Abstract: FR-PO867
Temporal Variations in Hemoglobin before and after Transition to ESRD among Veterans: A Transition of Care in CKD Study
Session Information
- Dialysis: Epidemiology, Outcomes, Clinical Trials - Non-Cardiovascular - II
November 03, 2017 | Location: Hall H, Morial Convention Center
Abstract Time: 10:00 AM - 10:00 AM
Category: Dialysis
- 607 Dialysis: Epidemiology, Outcomes, Clinical Trials - Non-Cardiovascular
Authors
- Ranasinghe, Omesh N, UCLA, Los Angeles, California, United States
- Soohoo, Melissa, UC Irvine, Orange, California, United States
- Park, Christina, UC Irvine, Orange, California, United States
- Rhee, Connie, UC Irvine, Orange, California, United States
- Kovesdy, Csaba P., University of Tennessee Health Science Center, Memphis, Tennessee, United States
- Kalantar-Zadeh, Kamyar, UC Irvine, Orange, California, United States
- Streja, Elani, UC Irvine, Orange, California, United States
Background
Hemoglobin (Hgb) levels decrease as renal function deteriorates and higher Hgb variability is associated with poorer outcomes in patients transitioning to end-stage renal disease (ESRD).
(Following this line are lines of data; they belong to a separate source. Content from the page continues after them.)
(* ===== verification/LogRep.v ===== *)
(** * LogRep: what the routines of the log do to the disk

    Each routine of kernel/log.c on the view of the buffer cache: which blocks
    it writes, in which order, and that it leaves the cache as it found it. *)

From stdpp Require Import gmap.
From S2P Require Import Prelude Bytes SleepLock Bio BioRep Log.

(** ** Projections of a view built up by the operations *)
Section views.
Implicit Types (v : bview).

Lemma refs_of_eq v b : refs_of v b = default 0 (vrefs v !! b).
Proof. done. Qed.

Lemma take_refs_eq p b i v : vrefs (take_block p b i v) !! b = Some (refs_of v b + 1).
Proof. apply lookup_insert_eq. Qed.
Lemma take_refs_ne p b i v b' : b ≠ b' -> vrefs (take_block p b i v) !! b' = vrefs v !! b'.
Proof. apply lookup_insert_ne. Qed.
Lemma take_held_eq p b i v : vheld (take_block p b i v) !! b = Some p.
Proof. apply lookup_insert_eq. Qed.
Lemma take_held_ne p b i v b' : b ≠ b' -> vheld (take_block p b i v) !! b' = vheld v !! b'.
Proof. apply lookup_insert_ne. Qed.
Lemma take_buf_eq p b i v : vbuf (take_block p b i v) b = i.
Proof. apply upd_eq. Qed.
Lemma take_buf_ne p b i v b' : b' ≠ b -> vbuf (take_block p b i v) b' = vbuf v b'.
Proof. apply upd_ne. Qed.
Lemma take_cont p b i v : vcont (take_block p b i v) = vcont v.
Proof. done. Qed.
Lemma take_disk p b i v : vdisk (take_block p b i v) = vdisk v.
Proof. done. Qed.
Lemma take_writes p b i v : vwrites (take_block p b i v) = vwrites v.
Proof. done. Qed.

Lemma drop_refs_ne b v b' : b ≠ b' -> vrefs (drop_block b v) !! b' = vrefs v !! b'.
Proof.
  intros Hb. unfold drop_block; simpl. destruct (refs_of v b =? 1);
    [by rewrite lookup_delete_ne|by rewrite lookup_insert_ne].
Qed.
Lemma drop_refs_eq b v :
  vrefs (drop_block b v) !! b = if refs_of v b =? 1 then None else Some (refs_of v b - 1).
Proof.
  unfold drop_block; simpl. destruct (refs_of v b =? 1); [apply lookup_delete_eq|apply lookup_insert_eq].
Qed.
Lemma drop_held_eq b v : vheld (drop_block b v) !! b = None.
Proof. apply lookup_delete_eq. Qed.
Lemma drop_held_ne b v b' : b ≠ b' -> vheld (drop_block b v) !! b' = vheld v !! b'.
Proof. apply lookup_delete_ne. Qed.
Lemma drop_buf b v : vbuf (drop_block b v) = vbuf v.
Proof. done. Qed.
Lemma drop_cont b v : vcont (drop_block b v) = vcont v.
Proof. done. Qed.
Lemma drop_disk b v : vdisk (drop_block b v) = vdisk v.
Proof. done. Qed.
Lemma drop_writes b v : vwrites (drop_block b v) = vwrites v.
Proof. done. Qed.

Lemma write_refs b v : vrefs (write_block b v) = vrefs v.
Proof. done. Qed.
Lemma write_held b v : vheld (write_block b v) = vheld v.
Proof. done. Qed.
Lemma write_buf b v : vbuf (write_block b v) = vbuf v.
Proof. done. Qed.
Lemma write_cont b v : vcont (write_block b v) = vcont v.
Proof. done. Qed.
Lemma write_disk b v : vdisk (write_block b v) = upd (vdisk v) b (vcont v b).
Proof. done. Qed.
Lemma write_writes b v : vwrites (write_block b v) = (b, vcont v b) :: vwrites v.
Proof. done. Qed.

Lemma cont_refs b d v : vrefs (with_cont b d v) = vrefs v.
Proof. done. Qed.
Lemma cont_held b d v : vheld (with_cont b d v) = vheld v.
Proof. done. Qed.
Lemma cont_buf b d v : vbuf (with_cont b d v) = vbuf v.
Proof. done. Qed.
Lemma cont_cont b d v : vcont (with_cont b d v) = upd (vcont v) b d.
Proof. done. Qed.
Lemma cont_disk b d v : vdisk (with_cont b d v) = vdisk v.
Proof. done. Qed.
Lemma cont_writes b d v : vwrites (with_cont b d v) = vwrites v.
Proof. done. Qed.

Lemma wrefs_refs_eq b n v : vrefs (with_refs b n v) !! b = Some n.
Proof. apply lookup_insert_eq. Qed.
Lemma wrefs_refs_ne b n v b' : b ≠ b' -> vrefs (with_refs b n v) !! b' = vrefs v !! b'.
Proof. apply lookup_insert_ne. Qed.
Lemma wrefs_held b n v : vheld (with_refs b n v) = vheld v.
Proof. done. Qed.
Lemma wrefs_buf b n v : vbuf (with_refs b n v) = vbuf v.
Proof. done. Qed.
Lemma wrefs_cont b n v : vcont (with_refs b n v) = vcont v.
Proof. done. Qed.
Lemma wrefs_disk b n v : vdisk (with_refs b n v) = vdisk v.
Proof. done. Qed.
Lemma wrefs_writes b n v : vwrites (with_refs b n v) = vwrites v.
Proof. done. Qed.
End views.

Create Rewrite HintDb view.
#[export] Hint Rewrite refs_of_eq take_refs_eq take_held_eq take_buf_eq take_cont take_disk take_writes
  drop_refs_eq drop_held_eq drop_buf drop_cont drop_disk drop_writes
  write_refs write_held write_buf write_cont write_disk write_writes
  cont_refs cont_held cont_buf cont_cont cont_disk cont_writes
  wrefs_refs_eq wrefs_held wrefs_buf wrefs_cont wrefs_disk wrefs_writes @upd_eq : view.
#[export] Hint Rewrite take_refs_ne take_held_ne take_buf_ne drop_refs_ne drop_held_ne wrefs_refs_ne @upd_ne
  using congruence : view.

(** Evaluates the projections, using the known lookups of the context. *)
Ltac view_simpl :=
  repeat (autorewrite with view;
    repeat match goal with
    | H : ?m !! ?k = _ |- context [?m !! ?k] => rewrite H; cbn [from_option id]
    | H : (?x =? ?y) = _ |- context [?x =? ?y] => rewrite H
    end); cbn [from_option id].

(** Is key [k] the first or the second block, or another one? *)
Ltac key_cases k b1 b2 :=
  destruct (decide (b1 = k)) as [?|?]; [subst k|destruct (decide (b2 = k)) as [?|?]; [subst k|]].

Section rep.
Context {U : Type} (p : Z).
Implicit Types (t : ftop U) (v : bview) (l : log).

(** The effect of block writes, the latest first. *)
Definition apply_writes (ws : list (Z * list Z)) (d : Z -> list Z) : Z -> list Z :=
  foldr (fun w d => upd d w.1 w.2) d ws.

(** [v'] is [v] after the writes [ws] to the disk, all of them from the cache;
    [m'] are the references.  Where unused blocks are buffered does not matter. *)
Record wrote v (ws : list (Z * list Z)) (m' : gmap Z Z) v' : Prop := {
  w_disk : vdisk v' = apply_writes ws (vdisk v);
  w_writes : vwrites v' = ws ++ vwrites v;
  w_cont : vcont v' = apply_writes ws (vcont v);
  w_refs : vrefs v' = m';
  w_held : vheld v' = vheld v
}.

Lemma wrote_nil v : wrote v [] (vrefs v) v.
Proof. done. Qed.

Lemma apply_writes_app ws1 ws2 d : apply_writes (ws1 ++ ws2) d = apply_writes ws1 (apply_writes ws2 d).
Proof. unfold apply_writes. by rewrite foldr_app. Qed.

Lemma wrote_trans v1 v2 v3 ws1 ws2 m1 m2 :
  wrote v1 ws1 m1 v2 -> wrote v2 ws2 m2 v3 -> wrote v1 (ws2 ++ ws1) m2 v3.
Proof.
  intros [A1 A2 A3 A4 A5] [B1 B2 B3 B4 B5]. split; try congruence.
  - by rewrite B1, A1, apply_writes_app.
  - by rewrite B2, A2, app_assoc.
  - by rewrite B3, A3, apply_writes_app.
Qed.

Lemma vok_get_log t v (Q : log -> ftop U -> bview -> Prop) : Q (lg t) t v -> vok p get_log t v Q.
Proof. apply (vok_gets p lg). Qed.

Lemma vok_mod_log f t v (Q : unit -> ftop U -> bview -> Prop) :
  Q tt (t <| lg ::= f |>) v -> vok p (mod_log f) t v Q.
Proof. apply (vok_modify p (fun t => t <| lg ::= f |>)). Qed.

Lemma vok_get_block i t v (Q : Z -> ftop U -> bview -> Prop) :
  0 <= i < LOGSIZE -> Q (lh_block (lg t) i) t v -> vok p (get_block i) t v Q.
Proof.
  intros Hi HQ. unfold get_block. assert ((0 <=? i) && (i <? LOGSIZE) = true) as -> by lia.
  apply vok_bind, vok_get_log. by apply vok_ret.
Qed.

(** Copying a block of the cache to an unused block of the disk: the body of the
    loop of [write_log]. *)
Definition copy_to (i tob : Z) : M (fs (ftop U)) unit :=
  to ← bread ROOTDEV tob;
  b ← get_block i;
  from ← bread ROOTDEV b;
  d ← buf_data from;
  set_data to d;;
  bwrite to;;
  brelse from;;
  brelse to.

Lemma vok_copy_to i fromb tob n t v :
  0 <= i < LOGSIZE -> lh_block (lg t) i = fromb -> vheld v = ∅ -> vrefs v !! fromb = Some n -> 0 < n < 2^30 -> vrefs v !! tob = None ->
  (base.size (vrefs v) < Z.to_nat NBUF)%nat ->
  vok p (copy_to i tob) t v (fun _ t' v' => t' = t ∧
    wrote v [(tob, vcont v fromb)] (vrefs v) v').
Proof.
  intros Hi Hfb Hh Hf Hn Ht Hsz. assert (Hne : fromb ≠ tob) by (intros ->; congruence). unfold copy_to.
  assert (Hh' : forall b, vheld v !! b = None) by (intros b; by rewrite Hh, lookup_empty).
  assert (Hn1 : (n + 1 =? 1) = false) by lia.
  apply vok_bind, vok_bread; [done|by right|by view_simpl|]. intros i1.
  apply vok_bind, vok_get_block; [done|]. rewrite Hfb.
  apply vok_bind, vok_bread; [by view_simpl|left; view_simpl; eauto|view_simpl; lia|]. intros i2.
  apply vok_bind, (vok_data p _ fromb); [by view_simpl|view_simpl; eauto|].
  apply vok_bind, (vok_set_data p _ tob); [by view_simpl|view_simpl; eauto|].
  apply vok_bind, (vok_bwrite p _ tob); [by view_simpl|view_simpl; eauto|by view_simpl|].
  apply vok_bind, (vok_brelse p _ fromb (n + 1)); [by view_simpl|by view_simpl|by view_simpl|lia|].
  apply (vok_brelse p _ tob 1); [by view_simpl..| |].
  - intros _. by view_simpl.
  - split; [done|]. split; [by view_simpl..| |].
    + apply map_eq. intros k. key_cases k tob fromb; view_simpl; try done. f_equal. lia.
    + apply map_eq. intros k. key_cases k tob fromb; by view_simpl.
Qed.

(** Copying a block of the log to its home location: the body of the loop of
    [install_trans].  Outside of recovery the home block is pinned, and the copy
    removes the pin. *)
Definition install_one (recovering logb i : Z) : M (fs (ftop U)) unit :=
  lbuf ← bread ROOTDEV logb;
  b ← get_block i;
  dbuf ← bread ROOTDEV b;
  d ← buf_data lbuf;
  set_data dbuf d;;
  bwrite dbuf;;
  when (recovering =? 0) (bunpin dbuf);;
  brelse lbuf;;
  brelse dbuf.

Lemma vok_install_one (recovering logb i homeb : Z) t v :
  0 <= i < LOGSIZE -> lh_block (lg t) i = homeb -> vheld v = ∅ -> logb ≠ homeb -> vrefs v !! logb = None -> vcont v logb = vdisk v logb ->
  vrefs v !! homeb = (if recovering =? 0 then Some 1 else None) ->
  (base.size (vrefs v) + 1 < Z.to_nat NBUF)%nat ∨
    (recovering = 0 ∧ (base.size (vrefs v) < Z.to_nat NBUF)%nat) ->
  vok p (install_one recovering logb i) t v (fun _ t' v' => t' = t ∧
    wrote v [(homeb, vcont v logb)] (delete homeb (vrefs v)) v').
Proof.
  intros Hi Hhb Hh Hne Hl Hcl Hd Hsz. unfold install_one.
  assert (Hh' : forall b, vheld v !! b = None) by (intros b; by rewrite Hh, lookup_empty).
  apply vok_bind, vok_bread; [done|right; lia|by view_simpl|]. intros i1.
  apply vok_bind, vok_get_block; [done|]. rewrite Hhb.
  apply vok_bind, vok_bread; [by view_simpl| |view_simpl; by destruct (recovering =? 0)|].
  { unfold avail. view_simpl. destruct (recovering =? 0) eqn:Hr; [left; eauto|right].
    unfold take_block; simpl. rewrite map_size_insert_None by done. destruct Hsz; lia. }
  intros i2. apply vok_bind, (vok_data p _ logb); [by view_simpl|view_simpl; eauto|].
  apply vok_bind, (vok_set_data p _ homeb); [by view_simpl|view_simpl; eauto|].
  apply vok_bind, (vok_bwrite p _ homeb); [by view_simpl|view_simpl; eauto|by view_simpl|].
  apply vok_bind. destruct (recovering =? 0) eqn:Hr.
  - apply vok_when; [intros _|done]. apply (vok_bunpin p _ homeb 2); [by view_simpl|by view_simpl|done|].
    apply vok_bind, (vok_brelse p _ logb 1); [by view_simpl..| |].
    { intros _. view_simpl. done. }
    apply (vok_brelse p _ homeb 1); [by view_simpl..| |].
    { intros _. by view_simpl. }
    split; [done|]. split; [by view_simpl..| |].
    + apply map_eq. intros k. key_cases k logb homeb; view_simpl; try done.
      * by rewrite lookup_delete_ne, Hl by done.
      * by rewrite lookup_delete_eq.
      * by rewrite lookup_delete_ne.
    + apply map_eq. intros k. key_cases k logb homeb; by view_simpl.
  - apply vok_when; [done|intros _].
    apply vok_bind, (vok_brelse p _ logb 1); [by view_simpl..| |].
    { intros _. view_simpl. done. }
    apply (vok_brelse p _ homeb 1); [by view_simpl..| |].
    { intros _. by view_simpl. }
    split; [done|]. split; [by view_simpl..| |].
    + apply map_eq. intros k. key_cases k logb homeb; view_simpl; try done.
      * by rewrite lookup_delete_ne, Hl by done.
      * by rewrite lookup_delete_eq.
      * by rewrite lookup_delete_ne.
    + apply map_eq. intros k. key_cases k logb homeb; by view_simpl.
Qed.

(** The header block that [write_head] writes over [d]. *)
Definition put_blocks (blk : Z -> Z) (d : list Z) (is_ : list Z) : list Z :=
  foldl (fun d i => put32 d (4 + 4 * i) (blk i)) d is_.
Definition put_head (d : list Z) (n : Z) (blk : Z -> Z) : list Z :=
  put_blocks blk (put32 d 0 n) (seqZ 0 n).

Lemma with_cont_twice b d1 d2 v : with_cont b d2 (with_cont b d1 v) = with_cont b d2 v.
Proof. unfold with_cont, setter; cbn. by rewrite upd_upd. Qed.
However, the relationship of pre- and post-transition Hgb trajectories as well as its association with post-ESRD outcomes is unclear.
Methods
We used a mixed-effects regression model to evaluate the trajectories of Hgb over the 1-year pre- and post-ESRD initiation periods in 31,472 US veterans who transitioned to ESRD in 2007-2014. Trajectories were stratified by baseline 6-month pre-ESRD (prelude) Hgb concentrations. With hierarchically adjusted Cox models, we examined the association of 1-year prelude Hgb slope with early post-ESRD mortality.
Results
The mean±SD age of the cohort was 68±11 years, with a median[IQR] 1-year prelude Hgb slope of -1.6[-2.6, -0.7] g/dL/year. In the prelude period, all Hgb groups showed a gradual decreasing trend and patients with a lower baseline Hgb (<10 g/dL) had the steepest drop before transition. Hgb levels were then corrected towards a normal range with reduced variation across groups in the post-ESRD period. Those with the steepest Hgb decline in the 1-year prelude (≤-3 g/dL/year) had the highest risk of early post-ESRD mortality (HR[95%CI]: 1.16[1.07, 1.26] ref: slope -2< to ≤ -1 g/dL/year) after demographics adjustment, yet the relationship was attenuated after further laboratory and medication adjustments (HR[95%CI]: 1.03[0.95, 1.12]).
Conclusion
Hemoglobin levels rapidly decrease before dialysis initiation and then quickly normalize after initiation and steep pre-ESRD Hgb decline is associated with higher early post-ESRD mortality risk. Further studies are needed to examine the impact of anemia management during the pre- and post-ESRD period on post-transition dialysis outcomes.